#### WORK TASK:
The entries underneath need to be duplicated exactly, with none omitted.

Segment Start: EXERCISE DATA

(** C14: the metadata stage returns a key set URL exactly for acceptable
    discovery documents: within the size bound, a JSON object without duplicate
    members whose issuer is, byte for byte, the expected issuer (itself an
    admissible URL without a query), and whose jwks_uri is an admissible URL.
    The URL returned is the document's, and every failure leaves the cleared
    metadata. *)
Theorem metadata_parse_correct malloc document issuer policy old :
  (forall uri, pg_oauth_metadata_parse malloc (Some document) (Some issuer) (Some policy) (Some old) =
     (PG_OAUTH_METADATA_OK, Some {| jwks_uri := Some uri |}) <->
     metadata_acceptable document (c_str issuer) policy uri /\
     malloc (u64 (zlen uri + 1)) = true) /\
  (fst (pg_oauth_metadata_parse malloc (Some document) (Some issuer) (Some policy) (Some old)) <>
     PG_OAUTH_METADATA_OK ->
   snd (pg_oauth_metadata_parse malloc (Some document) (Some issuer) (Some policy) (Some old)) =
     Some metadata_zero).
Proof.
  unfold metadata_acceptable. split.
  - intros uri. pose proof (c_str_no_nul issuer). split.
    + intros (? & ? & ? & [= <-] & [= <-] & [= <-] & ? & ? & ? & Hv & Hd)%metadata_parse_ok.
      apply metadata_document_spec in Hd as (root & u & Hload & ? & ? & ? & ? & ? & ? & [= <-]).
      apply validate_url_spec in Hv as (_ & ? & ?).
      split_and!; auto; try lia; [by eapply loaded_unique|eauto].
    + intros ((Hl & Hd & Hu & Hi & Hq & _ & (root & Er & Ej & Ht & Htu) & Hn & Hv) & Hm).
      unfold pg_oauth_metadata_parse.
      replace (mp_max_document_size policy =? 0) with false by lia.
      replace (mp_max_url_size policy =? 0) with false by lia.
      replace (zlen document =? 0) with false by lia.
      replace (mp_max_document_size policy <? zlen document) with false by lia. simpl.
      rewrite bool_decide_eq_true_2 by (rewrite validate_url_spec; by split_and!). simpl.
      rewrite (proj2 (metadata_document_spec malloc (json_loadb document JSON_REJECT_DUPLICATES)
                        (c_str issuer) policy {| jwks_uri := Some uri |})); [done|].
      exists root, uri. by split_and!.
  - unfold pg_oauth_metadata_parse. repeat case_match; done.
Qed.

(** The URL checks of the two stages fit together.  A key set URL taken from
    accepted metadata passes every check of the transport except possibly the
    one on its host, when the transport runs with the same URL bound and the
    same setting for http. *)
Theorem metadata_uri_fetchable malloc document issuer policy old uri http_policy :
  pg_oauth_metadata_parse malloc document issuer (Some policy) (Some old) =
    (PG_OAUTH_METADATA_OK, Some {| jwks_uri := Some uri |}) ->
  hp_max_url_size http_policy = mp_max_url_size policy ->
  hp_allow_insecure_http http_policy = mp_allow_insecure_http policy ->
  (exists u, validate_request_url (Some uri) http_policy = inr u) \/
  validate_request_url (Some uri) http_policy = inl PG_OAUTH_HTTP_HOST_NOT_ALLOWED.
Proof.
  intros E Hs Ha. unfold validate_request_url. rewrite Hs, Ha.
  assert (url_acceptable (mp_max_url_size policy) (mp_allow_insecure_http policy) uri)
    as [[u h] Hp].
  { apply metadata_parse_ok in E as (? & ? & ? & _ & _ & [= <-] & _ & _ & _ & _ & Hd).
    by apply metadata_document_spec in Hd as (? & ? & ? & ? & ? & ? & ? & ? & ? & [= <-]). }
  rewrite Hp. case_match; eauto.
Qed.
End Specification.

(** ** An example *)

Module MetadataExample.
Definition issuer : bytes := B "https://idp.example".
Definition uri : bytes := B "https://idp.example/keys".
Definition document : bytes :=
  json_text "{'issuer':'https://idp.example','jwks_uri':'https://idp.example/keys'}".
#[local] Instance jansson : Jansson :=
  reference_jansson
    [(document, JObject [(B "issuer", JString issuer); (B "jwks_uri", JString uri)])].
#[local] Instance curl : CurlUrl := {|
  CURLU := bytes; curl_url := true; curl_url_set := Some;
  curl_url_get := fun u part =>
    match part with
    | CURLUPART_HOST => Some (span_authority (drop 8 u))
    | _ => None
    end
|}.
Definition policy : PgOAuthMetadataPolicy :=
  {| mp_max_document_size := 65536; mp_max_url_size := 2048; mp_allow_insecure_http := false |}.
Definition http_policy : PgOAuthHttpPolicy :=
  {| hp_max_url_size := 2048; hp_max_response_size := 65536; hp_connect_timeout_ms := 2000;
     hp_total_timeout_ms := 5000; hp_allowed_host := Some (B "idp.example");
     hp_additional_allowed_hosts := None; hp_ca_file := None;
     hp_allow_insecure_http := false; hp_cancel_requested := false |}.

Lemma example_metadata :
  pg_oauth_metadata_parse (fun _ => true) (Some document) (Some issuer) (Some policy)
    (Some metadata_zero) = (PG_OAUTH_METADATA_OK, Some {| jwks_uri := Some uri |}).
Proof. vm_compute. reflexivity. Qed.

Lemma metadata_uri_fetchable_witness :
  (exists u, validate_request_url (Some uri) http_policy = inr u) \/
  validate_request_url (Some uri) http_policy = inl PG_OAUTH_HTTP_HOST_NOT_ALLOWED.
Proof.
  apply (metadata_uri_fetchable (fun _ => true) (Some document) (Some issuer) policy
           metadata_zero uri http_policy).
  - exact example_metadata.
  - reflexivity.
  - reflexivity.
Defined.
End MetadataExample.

Segment End: EXERCISE DATA

#### OUTPUT FOR THIS TASK:
(** C14: the metadata stage returns a key set URL exactly for acceptable
    discovery documents: within the size bound, a JSON object without duplicate
    members whose issuer is, byte for byte, the expected issuer (itself an
    admissible URL without a query), and whose jwks_uri is an admissible URL.
    The URL returned is the document's, and every failure leaves the cleared
    metadata. *)
Theorem metadata_parse_correct malloc document issuer policy old :
  (forall uri, pg_oauth_metadata_parse malloc (Some document) (Some issuer) (Some policy) (Some old) =
     (PG_OAUTH_METADATA_OK, Some {| jwks_uri := Some uri |}) <->
     metadata_acceptable document (c_str issuer) policy uri /\
     malloc (u64 (zlen uri + 1)) = true) /\
  (fst (pg_oauth_metadata_parse malloc (Some document) (Some issuer) (Some policy) (Some old)) <>
     PG_OAUTH_METADATA_OK ->
   snd (pg_oauth_metadata_parse malloc (Some document) (Some issuer) (Some policy) (Some old)) =
     Some metadata_zero).
Proof.
  unfold metadata_acceptable. split.
  - intros uri. pose proof (c_str_no_nul issuer). split.
    + intros (? & ? & ? & [= <-] & [= <-] & [= <-] & ? & ? & ? & Hv & Hd)%metadata_parse_ok.
      apply metadata_document_spec in Hd as (root & u & Hload & ? & ? & ? & ? & ? & ? & [= <-]).
      apply validate_url_spec in Hv as (_ & ? & ?).
      split_and!; auto; try lia; [by eapply loaded_unique|eauto].
    + intros ((Hl & Hd & Hu & Hi & Hq & _ & (root & Er & Ej & Ht & Htu) & Hn & Hv) & Hm).
      unfold pg_oauth_metadata_parse.
      replace (mp_max_document_size policy =? 0) with false by lia.
      replace (mp_max_url_size policy =? 0) with false by lia.
      replace (zlen document =? 0) with false by lia.
      replace (mp_max_document_size policy <? zlen document) with false by lia. simpl.
      rewrite bool_decide_eq_true_2 by (rewrite validate_url_spec; by split_and!). simpl.
      rewrite (proj2 (metadata_document_spec malloc (json_loadb document JSON_REJECT_DUPLICATES)
                        (c_str issuer) policy {| jwks_uri := Some uri |})); [done|].
      exists root, uri. by split_and!.
  - unfold pg_oauth_metadata_parse. repeat case_match; done.
Qed.

(** The URL checks of the two stages fit together.  A key set URL taken from
    accepted metadata passes every check of the transport except possibly the
    one on its host, when the transport runs with the same URL bound and the
    same setting for http. *)
Theorem metadata_uri_fetchable malloc document issuer policy old uri http_policy :
  pg_oauth_metadata_parse malloc document issuer (Some policy) (Some old) =
    (PG_OAUTH_METADATA_OK, Some {| jwks_uri := Some uri |}) ->
  hp_max_url_size http_policy = mp_max_url_size policy ->
  hp_allow_insecure_http http_policy = mp_allow_insecure_http policy ->
  (exists u, validate_request_url (Some uri) http_policy = inr u) \/
  validate_request_url (Some uri) http_policy = inl PG_OAUTH_HTTP_HOST_NOT_ALLOWED.
Proof.
  intros E Hs Ha. unfold validate_request_url. rewrite Hs, Ha.
  assert (url_acceptable (mp_max_url_size policy) (mp_allow_insecure_http policy) uri)
    as [[u h] Hp].
  { apply metadata_parse_ok in E as (? & ? & ? & _ & _ & [= <-] & _ & _ & _ & _ & Hd).
    by apply metadata_document_spec in Hd as (? & ? & ? & ? & ? & ? & ? & ? & ? & [= <-]). }
  rewrite Hp. case_match; eauto.
Qed.
End Specification.

(** ** An example *)

Module MetadataExample.
Definition issuer : bytes := B "https://idp.example".
Definition uri : bytes := B "https://idp.example/keys".
Definition document : bytes :=
  json_text "{'issuer':'https://idp.example','jwks_uri':'https://idp.example/keys'}".
#[local] Instance jansson : Jansson :=
  reference_jansson
    [(document, JObject [(B "issuer", JString issuer); (B "jwks_uri", JString uri)])].
#[local] Instance curl : CurlUrl := {|
  CURLU := bytes; curl_url := true; curl_url_set := Some;
  curl_url_get := fun u part =>
    match part with
    | CURLUPART_HOST => Some (span_authority (drop 8 u))
    | _ => None
    end
|}.
Definition policy : PgOAuthMetadataPolicy :=
  {| mp_max_document_size := 65536; mp_max_url_size := 2048; mp_allow_insecure_http := false |}.
Definition http_policy : PgOAuthHttpPolicy :=
  {| hp_max_url_size := 2048; hp_max_response_size := 65536; hp_connect_timeout_ms := 2000;
     hp_total_timeout_ms := 5000; hp_allowed_host := Some (B "idp.example");
     hp_additional_allowed_hosts := None; hp_ca_file := None;
     hp_allow_insecure_http := false; hp_cancel_requested := false |}.

Lemma example_metadata :
  pg_oauth_metadata_parse (fun _ => true) (Some document) (Some issuer) (Some policy)
    (Some metadata_zero) = (PG_OAUTH_METADATA_OK, Some {| jwks_uri := Some uri |}).
Proof. vm_compute. reflexivity. Qed.

Lemma metadata_uri_fetchable_witness :
  (exists u, validate_request_url (Some uri) http_policy = inr u) \/
  validate_request_url (Some uri) http_policy = inl PG_OAUTH_HTTP_HOST_NOT_ALLOWED.
Proof.
  apply (metadata_uri_fetchable (fun _ => true) (Some document) (Some issuer) policy
           metadata_zero uri http_policy).
  - exact example_metadata.
  - reflexivity.
  - reflexivity.
Defined.
End MetadataExample.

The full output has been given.